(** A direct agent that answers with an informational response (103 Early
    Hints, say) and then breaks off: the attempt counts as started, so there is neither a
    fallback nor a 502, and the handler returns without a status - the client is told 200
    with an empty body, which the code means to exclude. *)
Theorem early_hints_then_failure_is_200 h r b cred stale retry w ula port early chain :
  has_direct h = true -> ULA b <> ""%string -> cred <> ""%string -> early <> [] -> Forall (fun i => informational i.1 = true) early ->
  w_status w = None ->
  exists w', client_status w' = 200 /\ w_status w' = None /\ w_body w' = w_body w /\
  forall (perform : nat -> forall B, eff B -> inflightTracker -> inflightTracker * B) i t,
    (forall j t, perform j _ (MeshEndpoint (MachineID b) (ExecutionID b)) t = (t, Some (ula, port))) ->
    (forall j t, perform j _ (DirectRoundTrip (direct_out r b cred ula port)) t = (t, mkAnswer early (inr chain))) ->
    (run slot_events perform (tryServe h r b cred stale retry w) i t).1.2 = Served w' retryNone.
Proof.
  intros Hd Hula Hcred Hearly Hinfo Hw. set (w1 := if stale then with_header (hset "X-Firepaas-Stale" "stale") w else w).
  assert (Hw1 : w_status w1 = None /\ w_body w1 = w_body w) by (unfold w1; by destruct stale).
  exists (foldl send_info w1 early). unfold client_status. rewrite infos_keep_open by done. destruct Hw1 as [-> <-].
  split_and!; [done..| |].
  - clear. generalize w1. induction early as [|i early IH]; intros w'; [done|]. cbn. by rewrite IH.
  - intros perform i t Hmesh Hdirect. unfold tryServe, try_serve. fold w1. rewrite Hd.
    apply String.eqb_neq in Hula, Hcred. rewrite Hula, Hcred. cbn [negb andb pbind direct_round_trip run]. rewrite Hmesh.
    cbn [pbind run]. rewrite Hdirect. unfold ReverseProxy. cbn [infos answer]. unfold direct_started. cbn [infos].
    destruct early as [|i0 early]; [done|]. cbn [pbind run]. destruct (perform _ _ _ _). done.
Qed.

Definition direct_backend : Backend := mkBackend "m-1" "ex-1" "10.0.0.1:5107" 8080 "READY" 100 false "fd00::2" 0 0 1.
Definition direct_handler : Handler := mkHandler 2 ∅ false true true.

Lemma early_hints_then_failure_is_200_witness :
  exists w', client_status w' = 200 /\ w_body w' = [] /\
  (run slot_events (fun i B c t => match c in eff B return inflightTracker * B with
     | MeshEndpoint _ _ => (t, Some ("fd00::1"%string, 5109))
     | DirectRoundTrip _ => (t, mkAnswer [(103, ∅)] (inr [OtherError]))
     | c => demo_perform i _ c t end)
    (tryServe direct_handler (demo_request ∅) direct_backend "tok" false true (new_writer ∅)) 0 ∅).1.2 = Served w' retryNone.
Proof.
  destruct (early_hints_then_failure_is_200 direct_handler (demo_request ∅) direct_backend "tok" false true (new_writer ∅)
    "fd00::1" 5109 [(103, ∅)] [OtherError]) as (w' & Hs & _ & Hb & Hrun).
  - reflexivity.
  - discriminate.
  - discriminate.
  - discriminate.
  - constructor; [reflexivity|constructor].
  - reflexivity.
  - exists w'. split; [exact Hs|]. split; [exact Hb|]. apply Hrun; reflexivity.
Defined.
|---|
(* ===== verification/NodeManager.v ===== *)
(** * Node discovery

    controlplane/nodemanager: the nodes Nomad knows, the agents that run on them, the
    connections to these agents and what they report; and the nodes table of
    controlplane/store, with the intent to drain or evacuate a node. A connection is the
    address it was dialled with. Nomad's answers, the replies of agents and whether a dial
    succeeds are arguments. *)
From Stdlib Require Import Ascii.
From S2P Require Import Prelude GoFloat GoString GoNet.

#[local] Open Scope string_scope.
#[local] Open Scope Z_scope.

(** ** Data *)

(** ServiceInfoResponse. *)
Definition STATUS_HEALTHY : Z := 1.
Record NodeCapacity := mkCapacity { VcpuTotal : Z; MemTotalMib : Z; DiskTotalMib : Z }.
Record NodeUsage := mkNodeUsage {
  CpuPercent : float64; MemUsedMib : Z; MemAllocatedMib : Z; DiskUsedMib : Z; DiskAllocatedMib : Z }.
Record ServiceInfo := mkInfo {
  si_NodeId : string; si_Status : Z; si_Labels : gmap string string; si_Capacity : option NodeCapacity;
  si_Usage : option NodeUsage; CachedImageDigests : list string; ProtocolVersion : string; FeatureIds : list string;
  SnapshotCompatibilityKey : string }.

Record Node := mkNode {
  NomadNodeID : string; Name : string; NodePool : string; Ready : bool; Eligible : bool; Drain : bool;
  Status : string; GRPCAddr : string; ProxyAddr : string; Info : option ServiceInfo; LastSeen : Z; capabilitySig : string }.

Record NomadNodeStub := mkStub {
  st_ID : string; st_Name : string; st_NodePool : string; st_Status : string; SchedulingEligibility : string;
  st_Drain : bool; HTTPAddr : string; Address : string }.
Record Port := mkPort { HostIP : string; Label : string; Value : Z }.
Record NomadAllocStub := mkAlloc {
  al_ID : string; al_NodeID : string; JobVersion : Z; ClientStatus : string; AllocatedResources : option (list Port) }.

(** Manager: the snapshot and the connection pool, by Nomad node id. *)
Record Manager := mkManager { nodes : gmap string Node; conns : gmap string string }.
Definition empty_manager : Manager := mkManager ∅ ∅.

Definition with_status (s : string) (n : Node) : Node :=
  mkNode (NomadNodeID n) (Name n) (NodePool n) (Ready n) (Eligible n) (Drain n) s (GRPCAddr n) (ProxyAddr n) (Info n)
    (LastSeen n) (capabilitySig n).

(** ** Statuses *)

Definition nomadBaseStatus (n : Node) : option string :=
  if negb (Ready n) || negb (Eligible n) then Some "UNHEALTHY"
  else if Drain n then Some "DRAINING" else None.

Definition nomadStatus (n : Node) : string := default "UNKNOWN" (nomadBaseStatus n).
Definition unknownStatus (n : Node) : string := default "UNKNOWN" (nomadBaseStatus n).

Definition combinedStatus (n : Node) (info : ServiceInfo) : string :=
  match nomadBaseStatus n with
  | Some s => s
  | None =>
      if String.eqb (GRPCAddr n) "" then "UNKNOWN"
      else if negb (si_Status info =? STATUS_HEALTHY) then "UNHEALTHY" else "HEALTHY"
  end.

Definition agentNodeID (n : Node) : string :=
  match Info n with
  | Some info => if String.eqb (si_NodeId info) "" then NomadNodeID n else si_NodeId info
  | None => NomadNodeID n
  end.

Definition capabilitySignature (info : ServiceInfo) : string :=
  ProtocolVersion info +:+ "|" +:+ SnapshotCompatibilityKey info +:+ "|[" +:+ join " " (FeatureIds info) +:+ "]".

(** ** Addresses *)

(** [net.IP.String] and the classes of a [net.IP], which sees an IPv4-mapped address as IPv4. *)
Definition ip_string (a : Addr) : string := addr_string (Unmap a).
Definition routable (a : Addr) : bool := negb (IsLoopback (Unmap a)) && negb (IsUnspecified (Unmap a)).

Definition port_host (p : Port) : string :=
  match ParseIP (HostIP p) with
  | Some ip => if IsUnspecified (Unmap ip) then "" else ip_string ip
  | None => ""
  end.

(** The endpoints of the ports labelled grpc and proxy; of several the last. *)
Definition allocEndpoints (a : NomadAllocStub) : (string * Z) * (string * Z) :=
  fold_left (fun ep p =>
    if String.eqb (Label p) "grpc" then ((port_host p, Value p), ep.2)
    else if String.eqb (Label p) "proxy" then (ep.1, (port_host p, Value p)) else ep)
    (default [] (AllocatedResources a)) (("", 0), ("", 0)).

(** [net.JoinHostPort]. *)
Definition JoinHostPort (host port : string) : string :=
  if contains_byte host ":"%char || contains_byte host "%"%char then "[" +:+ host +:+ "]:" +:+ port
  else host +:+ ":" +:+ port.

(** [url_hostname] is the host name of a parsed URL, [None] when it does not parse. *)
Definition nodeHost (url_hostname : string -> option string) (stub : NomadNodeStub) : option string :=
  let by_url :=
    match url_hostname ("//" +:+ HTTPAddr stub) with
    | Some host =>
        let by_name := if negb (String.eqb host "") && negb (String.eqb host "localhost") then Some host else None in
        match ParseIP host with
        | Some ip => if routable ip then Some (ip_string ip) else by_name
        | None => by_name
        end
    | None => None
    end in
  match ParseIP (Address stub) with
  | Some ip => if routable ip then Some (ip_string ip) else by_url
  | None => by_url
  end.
|---|
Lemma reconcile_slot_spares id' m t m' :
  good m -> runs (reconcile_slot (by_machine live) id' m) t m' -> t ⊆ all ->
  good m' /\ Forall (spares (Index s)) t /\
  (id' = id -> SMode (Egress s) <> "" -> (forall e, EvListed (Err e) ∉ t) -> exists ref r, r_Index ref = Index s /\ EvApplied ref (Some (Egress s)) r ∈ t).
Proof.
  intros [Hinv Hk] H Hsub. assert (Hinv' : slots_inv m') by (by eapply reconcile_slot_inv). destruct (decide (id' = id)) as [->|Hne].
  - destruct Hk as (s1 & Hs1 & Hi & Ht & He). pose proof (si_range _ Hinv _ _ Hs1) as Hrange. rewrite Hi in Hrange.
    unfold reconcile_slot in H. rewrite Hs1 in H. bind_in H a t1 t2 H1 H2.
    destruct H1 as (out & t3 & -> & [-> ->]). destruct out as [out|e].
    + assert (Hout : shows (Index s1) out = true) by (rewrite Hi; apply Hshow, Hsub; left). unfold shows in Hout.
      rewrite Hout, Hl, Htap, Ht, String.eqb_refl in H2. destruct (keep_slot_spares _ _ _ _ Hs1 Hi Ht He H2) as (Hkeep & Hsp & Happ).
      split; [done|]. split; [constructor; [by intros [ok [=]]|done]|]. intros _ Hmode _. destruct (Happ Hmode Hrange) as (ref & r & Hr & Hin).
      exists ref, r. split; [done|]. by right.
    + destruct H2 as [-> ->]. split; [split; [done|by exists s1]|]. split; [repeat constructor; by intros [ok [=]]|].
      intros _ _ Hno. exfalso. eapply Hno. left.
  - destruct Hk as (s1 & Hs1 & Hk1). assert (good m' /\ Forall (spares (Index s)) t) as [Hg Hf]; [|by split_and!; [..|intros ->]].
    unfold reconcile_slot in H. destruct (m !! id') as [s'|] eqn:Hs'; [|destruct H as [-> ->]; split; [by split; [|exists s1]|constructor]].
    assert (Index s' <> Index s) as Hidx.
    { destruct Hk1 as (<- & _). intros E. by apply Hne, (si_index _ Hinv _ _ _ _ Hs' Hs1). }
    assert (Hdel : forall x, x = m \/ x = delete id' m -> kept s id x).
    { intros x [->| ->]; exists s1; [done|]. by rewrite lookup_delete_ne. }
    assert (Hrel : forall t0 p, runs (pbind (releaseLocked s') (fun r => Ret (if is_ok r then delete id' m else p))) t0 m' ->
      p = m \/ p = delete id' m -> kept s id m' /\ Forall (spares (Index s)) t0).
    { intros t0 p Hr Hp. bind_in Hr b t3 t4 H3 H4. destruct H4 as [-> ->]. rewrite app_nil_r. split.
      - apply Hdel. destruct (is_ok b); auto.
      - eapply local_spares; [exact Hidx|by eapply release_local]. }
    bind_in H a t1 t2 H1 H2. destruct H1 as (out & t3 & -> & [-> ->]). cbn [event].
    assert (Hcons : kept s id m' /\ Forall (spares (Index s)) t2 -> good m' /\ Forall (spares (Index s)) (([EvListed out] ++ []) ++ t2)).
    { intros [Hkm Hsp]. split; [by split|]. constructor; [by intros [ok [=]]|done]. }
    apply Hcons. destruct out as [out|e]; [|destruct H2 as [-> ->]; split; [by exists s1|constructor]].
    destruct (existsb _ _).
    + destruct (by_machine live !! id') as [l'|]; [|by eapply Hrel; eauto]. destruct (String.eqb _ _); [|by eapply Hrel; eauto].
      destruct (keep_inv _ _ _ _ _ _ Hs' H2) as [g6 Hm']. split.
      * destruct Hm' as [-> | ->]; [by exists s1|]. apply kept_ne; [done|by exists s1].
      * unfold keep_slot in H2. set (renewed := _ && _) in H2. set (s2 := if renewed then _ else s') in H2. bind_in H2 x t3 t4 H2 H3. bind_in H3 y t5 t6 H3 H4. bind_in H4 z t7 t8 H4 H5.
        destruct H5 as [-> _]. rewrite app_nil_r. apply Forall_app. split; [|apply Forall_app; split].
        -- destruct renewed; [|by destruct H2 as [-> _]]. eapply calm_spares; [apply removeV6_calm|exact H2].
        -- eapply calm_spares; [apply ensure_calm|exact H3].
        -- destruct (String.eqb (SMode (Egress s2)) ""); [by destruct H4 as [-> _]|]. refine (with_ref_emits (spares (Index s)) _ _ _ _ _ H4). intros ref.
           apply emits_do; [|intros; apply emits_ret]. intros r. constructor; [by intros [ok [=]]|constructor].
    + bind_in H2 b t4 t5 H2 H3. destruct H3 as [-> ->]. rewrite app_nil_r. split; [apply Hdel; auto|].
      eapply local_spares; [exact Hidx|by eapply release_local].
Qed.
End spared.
|---|
_Problem requirements_
Retrieve every line above holding the word "exact".

_Output for this exercise_
  - exists w'. split; [exact Hs|]. split; [exact Hb|]. apply Hrun; reflexivity.
      - eapply local_spares; [exact Hidx|by eapply release_local]. }
        -- destruct renewed; [|by destruct H2 as [-> _]]. eapply calm_spares; [apply removeV6_calm|exact H2].
        -- eapply calm_spares; [apply ensure_calm|exact H3].
      eapply local_spares; [exact Hidx|by eapply release_local].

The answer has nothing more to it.